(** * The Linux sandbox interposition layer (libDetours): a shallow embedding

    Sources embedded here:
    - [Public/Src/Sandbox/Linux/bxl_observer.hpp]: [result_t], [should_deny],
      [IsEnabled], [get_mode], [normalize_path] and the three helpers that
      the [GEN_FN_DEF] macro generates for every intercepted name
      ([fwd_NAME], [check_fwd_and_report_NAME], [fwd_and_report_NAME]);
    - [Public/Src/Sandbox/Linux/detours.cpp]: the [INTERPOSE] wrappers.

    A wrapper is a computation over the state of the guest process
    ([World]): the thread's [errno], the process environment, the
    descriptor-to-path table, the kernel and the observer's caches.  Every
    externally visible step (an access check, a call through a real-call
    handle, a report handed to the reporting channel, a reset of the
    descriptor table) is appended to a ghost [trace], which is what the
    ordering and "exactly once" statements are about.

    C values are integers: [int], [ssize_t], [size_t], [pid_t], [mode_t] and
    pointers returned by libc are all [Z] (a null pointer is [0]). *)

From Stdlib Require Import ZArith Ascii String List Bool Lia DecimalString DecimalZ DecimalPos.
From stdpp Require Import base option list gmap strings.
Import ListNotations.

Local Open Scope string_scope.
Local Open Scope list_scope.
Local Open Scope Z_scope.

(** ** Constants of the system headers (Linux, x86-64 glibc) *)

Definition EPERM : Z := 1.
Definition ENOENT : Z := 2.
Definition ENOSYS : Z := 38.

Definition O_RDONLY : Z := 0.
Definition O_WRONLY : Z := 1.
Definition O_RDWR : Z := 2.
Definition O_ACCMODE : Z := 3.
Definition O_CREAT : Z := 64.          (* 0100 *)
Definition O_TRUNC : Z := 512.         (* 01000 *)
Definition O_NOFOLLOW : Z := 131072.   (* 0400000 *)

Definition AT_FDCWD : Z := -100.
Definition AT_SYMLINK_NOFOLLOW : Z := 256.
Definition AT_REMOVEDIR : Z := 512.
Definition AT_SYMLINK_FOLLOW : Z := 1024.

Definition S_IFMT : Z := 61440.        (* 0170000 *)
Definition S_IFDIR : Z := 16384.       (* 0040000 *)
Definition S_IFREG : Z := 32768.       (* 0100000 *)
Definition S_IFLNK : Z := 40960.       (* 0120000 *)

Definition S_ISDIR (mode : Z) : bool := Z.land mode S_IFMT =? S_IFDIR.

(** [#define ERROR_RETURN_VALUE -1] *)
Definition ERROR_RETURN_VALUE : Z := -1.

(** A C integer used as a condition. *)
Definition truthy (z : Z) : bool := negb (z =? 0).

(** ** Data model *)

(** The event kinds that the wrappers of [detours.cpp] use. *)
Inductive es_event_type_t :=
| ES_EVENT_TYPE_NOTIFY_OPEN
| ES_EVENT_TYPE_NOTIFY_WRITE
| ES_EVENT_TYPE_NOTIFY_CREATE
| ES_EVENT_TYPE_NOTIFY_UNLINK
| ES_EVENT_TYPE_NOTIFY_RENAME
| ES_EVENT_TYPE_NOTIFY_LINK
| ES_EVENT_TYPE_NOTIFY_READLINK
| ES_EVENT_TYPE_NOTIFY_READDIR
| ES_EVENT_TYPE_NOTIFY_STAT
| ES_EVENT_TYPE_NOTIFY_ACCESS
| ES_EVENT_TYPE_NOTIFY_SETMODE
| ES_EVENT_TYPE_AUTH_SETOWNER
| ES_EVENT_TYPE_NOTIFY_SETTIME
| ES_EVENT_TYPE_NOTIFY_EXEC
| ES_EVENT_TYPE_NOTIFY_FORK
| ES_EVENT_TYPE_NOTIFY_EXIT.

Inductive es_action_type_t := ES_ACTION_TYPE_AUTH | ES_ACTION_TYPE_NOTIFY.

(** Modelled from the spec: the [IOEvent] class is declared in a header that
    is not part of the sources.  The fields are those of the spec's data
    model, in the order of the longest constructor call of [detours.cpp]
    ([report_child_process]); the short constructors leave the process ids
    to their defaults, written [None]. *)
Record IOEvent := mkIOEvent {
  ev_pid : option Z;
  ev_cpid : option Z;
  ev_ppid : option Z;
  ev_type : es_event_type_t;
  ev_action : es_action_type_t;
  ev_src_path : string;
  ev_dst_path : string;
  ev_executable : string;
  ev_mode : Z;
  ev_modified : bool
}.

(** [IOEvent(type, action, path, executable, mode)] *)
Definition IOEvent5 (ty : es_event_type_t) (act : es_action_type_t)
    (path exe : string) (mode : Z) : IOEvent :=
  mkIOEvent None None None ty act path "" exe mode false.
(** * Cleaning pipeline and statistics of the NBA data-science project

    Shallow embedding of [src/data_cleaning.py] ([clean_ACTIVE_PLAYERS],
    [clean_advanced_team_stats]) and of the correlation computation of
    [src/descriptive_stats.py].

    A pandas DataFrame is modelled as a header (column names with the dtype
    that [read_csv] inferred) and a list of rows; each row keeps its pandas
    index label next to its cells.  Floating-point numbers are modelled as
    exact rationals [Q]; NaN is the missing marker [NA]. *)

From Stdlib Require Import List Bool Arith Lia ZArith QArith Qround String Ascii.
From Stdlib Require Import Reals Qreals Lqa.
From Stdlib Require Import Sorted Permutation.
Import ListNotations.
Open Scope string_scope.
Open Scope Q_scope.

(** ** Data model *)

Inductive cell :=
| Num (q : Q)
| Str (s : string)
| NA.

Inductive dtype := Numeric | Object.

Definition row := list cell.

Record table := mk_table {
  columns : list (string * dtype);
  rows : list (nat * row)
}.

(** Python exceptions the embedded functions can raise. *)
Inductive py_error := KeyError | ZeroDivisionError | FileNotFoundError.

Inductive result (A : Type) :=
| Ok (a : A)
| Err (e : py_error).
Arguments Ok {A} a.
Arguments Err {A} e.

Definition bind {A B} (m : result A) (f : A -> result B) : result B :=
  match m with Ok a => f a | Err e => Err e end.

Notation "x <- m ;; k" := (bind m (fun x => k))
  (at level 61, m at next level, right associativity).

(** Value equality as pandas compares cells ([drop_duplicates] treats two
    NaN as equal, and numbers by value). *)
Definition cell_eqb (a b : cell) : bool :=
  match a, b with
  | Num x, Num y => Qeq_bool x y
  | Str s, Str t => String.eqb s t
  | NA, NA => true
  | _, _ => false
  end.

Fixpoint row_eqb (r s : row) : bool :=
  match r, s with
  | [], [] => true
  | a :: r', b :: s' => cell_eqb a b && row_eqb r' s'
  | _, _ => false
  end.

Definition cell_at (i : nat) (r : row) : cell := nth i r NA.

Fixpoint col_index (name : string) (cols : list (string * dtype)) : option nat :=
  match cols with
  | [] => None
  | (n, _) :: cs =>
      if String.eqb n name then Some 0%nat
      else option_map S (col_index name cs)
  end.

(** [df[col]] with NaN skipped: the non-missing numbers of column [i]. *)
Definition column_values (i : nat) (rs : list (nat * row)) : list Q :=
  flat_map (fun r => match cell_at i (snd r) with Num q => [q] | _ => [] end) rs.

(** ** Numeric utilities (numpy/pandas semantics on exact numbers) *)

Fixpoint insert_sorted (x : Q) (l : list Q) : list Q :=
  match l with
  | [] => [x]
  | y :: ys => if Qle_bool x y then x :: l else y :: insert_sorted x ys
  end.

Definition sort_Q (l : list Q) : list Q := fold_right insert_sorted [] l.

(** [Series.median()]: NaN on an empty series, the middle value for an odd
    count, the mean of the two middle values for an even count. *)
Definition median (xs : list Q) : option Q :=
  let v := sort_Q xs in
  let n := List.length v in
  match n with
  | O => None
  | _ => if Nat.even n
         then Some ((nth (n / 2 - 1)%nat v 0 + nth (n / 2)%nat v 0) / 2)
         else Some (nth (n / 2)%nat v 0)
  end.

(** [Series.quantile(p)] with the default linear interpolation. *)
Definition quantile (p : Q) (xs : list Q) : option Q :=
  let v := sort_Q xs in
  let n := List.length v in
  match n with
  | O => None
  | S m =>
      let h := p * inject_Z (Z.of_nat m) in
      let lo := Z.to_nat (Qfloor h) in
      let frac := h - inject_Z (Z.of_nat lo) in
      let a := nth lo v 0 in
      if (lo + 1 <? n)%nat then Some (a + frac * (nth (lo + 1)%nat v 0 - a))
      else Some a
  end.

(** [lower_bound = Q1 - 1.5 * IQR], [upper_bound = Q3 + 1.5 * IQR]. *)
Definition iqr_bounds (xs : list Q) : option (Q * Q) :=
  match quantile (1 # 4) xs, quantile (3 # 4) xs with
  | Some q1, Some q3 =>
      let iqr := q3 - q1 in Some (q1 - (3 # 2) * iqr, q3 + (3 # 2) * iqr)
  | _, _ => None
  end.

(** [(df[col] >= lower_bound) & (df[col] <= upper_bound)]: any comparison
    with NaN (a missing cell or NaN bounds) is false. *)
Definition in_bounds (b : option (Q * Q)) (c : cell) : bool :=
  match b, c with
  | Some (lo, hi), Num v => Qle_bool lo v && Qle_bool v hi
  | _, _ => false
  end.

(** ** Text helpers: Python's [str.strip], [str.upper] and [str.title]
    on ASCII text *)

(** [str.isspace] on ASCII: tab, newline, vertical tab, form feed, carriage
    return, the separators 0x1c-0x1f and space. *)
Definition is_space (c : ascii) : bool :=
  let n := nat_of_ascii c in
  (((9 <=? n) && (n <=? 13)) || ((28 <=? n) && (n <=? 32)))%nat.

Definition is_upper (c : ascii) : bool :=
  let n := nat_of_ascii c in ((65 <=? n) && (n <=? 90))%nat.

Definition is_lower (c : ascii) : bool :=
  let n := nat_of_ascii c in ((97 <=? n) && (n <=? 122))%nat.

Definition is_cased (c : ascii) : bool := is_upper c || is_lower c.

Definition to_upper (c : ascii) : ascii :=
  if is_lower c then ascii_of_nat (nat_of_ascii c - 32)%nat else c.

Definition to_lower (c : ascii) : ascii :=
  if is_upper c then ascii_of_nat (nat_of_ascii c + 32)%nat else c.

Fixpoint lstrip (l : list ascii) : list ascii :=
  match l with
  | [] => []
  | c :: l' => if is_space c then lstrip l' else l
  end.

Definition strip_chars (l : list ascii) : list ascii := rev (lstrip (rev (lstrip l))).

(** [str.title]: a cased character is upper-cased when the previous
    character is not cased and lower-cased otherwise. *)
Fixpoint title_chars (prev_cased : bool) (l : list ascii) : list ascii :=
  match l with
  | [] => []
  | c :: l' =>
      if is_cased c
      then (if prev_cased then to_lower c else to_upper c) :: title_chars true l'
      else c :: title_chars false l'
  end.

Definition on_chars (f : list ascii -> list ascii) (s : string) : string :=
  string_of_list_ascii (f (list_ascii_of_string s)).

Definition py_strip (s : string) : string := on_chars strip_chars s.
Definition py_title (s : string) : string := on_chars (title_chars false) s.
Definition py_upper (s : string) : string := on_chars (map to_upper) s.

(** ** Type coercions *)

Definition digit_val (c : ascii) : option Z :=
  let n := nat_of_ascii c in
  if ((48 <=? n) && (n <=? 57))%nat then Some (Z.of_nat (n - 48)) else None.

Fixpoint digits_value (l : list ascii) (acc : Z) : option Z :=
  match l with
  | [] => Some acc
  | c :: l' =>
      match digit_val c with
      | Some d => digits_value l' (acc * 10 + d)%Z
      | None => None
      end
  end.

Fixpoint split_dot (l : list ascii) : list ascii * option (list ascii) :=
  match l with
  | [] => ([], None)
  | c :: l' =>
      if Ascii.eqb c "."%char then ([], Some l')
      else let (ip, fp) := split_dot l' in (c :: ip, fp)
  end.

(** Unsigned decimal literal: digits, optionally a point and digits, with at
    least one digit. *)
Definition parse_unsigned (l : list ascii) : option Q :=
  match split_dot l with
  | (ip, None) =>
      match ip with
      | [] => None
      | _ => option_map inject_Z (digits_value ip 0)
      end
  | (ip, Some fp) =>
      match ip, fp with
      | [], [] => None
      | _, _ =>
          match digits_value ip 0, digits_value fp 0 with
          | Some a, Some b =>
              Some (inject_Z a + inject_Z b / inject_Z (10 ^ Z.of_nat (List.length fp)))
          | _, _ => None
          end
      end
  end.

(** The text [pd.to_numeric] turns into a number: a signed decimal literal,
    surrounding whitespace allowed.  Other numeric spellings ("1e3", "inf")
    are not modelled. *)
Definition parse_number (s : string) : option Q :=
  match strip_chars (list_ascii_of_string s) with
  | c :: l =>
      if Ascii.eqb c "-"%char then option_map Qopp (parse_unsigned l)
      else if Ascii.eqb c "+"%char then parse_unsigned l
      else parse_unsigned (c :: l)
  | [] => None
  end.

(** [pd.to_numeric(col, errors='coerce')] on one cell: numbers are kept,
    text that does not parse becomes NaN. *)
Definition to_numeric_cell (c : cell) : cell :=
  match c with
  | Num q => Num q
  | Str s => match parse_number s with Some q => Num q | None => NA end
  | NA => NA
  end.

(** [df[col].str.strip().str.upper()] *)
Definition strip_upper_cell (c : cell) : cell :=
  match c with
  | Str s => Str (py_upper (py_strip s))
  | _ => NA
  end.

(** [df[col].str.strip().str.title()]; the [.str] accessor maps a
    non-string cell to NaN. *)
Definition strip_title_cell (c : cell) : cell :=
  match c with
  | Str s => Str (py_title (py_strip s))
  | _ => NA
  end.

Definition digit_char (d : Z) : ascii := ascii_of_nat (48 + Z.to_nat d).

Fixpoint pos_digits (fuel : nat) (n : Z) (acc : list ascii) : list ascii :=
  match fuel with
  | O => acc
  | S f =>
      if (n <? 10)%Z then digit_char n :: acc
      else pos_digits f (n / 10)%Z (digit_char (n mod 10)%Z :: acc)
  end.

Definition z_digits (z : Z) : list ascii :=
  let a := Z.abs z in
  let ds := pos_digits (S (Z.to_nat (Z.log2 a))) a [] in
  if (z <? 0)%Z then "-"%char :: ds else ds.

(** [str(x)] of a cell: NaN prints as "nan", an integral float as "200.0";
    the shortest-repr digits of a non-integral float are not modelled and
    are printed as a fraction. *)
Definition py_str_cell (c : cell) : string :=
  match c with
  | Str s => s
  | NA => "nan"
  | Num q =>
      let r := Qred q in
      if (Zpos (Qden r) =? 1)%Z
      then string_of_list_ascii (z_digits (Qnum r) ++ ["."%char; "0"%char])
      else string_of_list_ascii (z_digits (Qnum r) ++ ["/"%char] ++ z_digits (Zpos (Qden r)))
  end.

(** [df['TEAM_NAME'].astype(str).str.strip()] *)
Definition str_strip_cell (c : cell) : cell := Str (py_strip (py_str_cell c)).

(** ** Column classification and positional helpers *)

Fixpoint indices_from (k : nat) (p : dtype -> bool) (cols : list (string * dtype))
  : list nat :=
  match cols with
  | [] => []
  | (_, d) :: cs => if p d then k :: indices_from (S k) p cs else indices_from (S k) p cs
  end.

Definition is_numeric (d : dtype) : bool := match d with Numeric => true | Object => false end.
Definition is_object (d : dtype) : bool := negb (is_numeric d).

......

Can you repeat, word for word, every line above from the one containing "match digits_value ip" down to the one containing "match strip_chars (list_ascii_of_string", including both?

- [Answer for the task]
          match digits_value ip 0, digits_value fp 0 with
          | Some a, Some b =>
              Some (inject_Z a + inject_Z b / inject_Z (10 ^ Z.of_nat (List.length fp)))
          | _, _ => None
          end
      end
  end.

(** The text [pd.to_numeric] turns into a number: a signed decimal literal,
    surrounding whitespace allowed.  Other numeric spellings ("1e3", "inf")
    are not modelled. *)
Definition parse_number (s : string) : option Q :=
  match strip_chars (list_ascii_of_string s) with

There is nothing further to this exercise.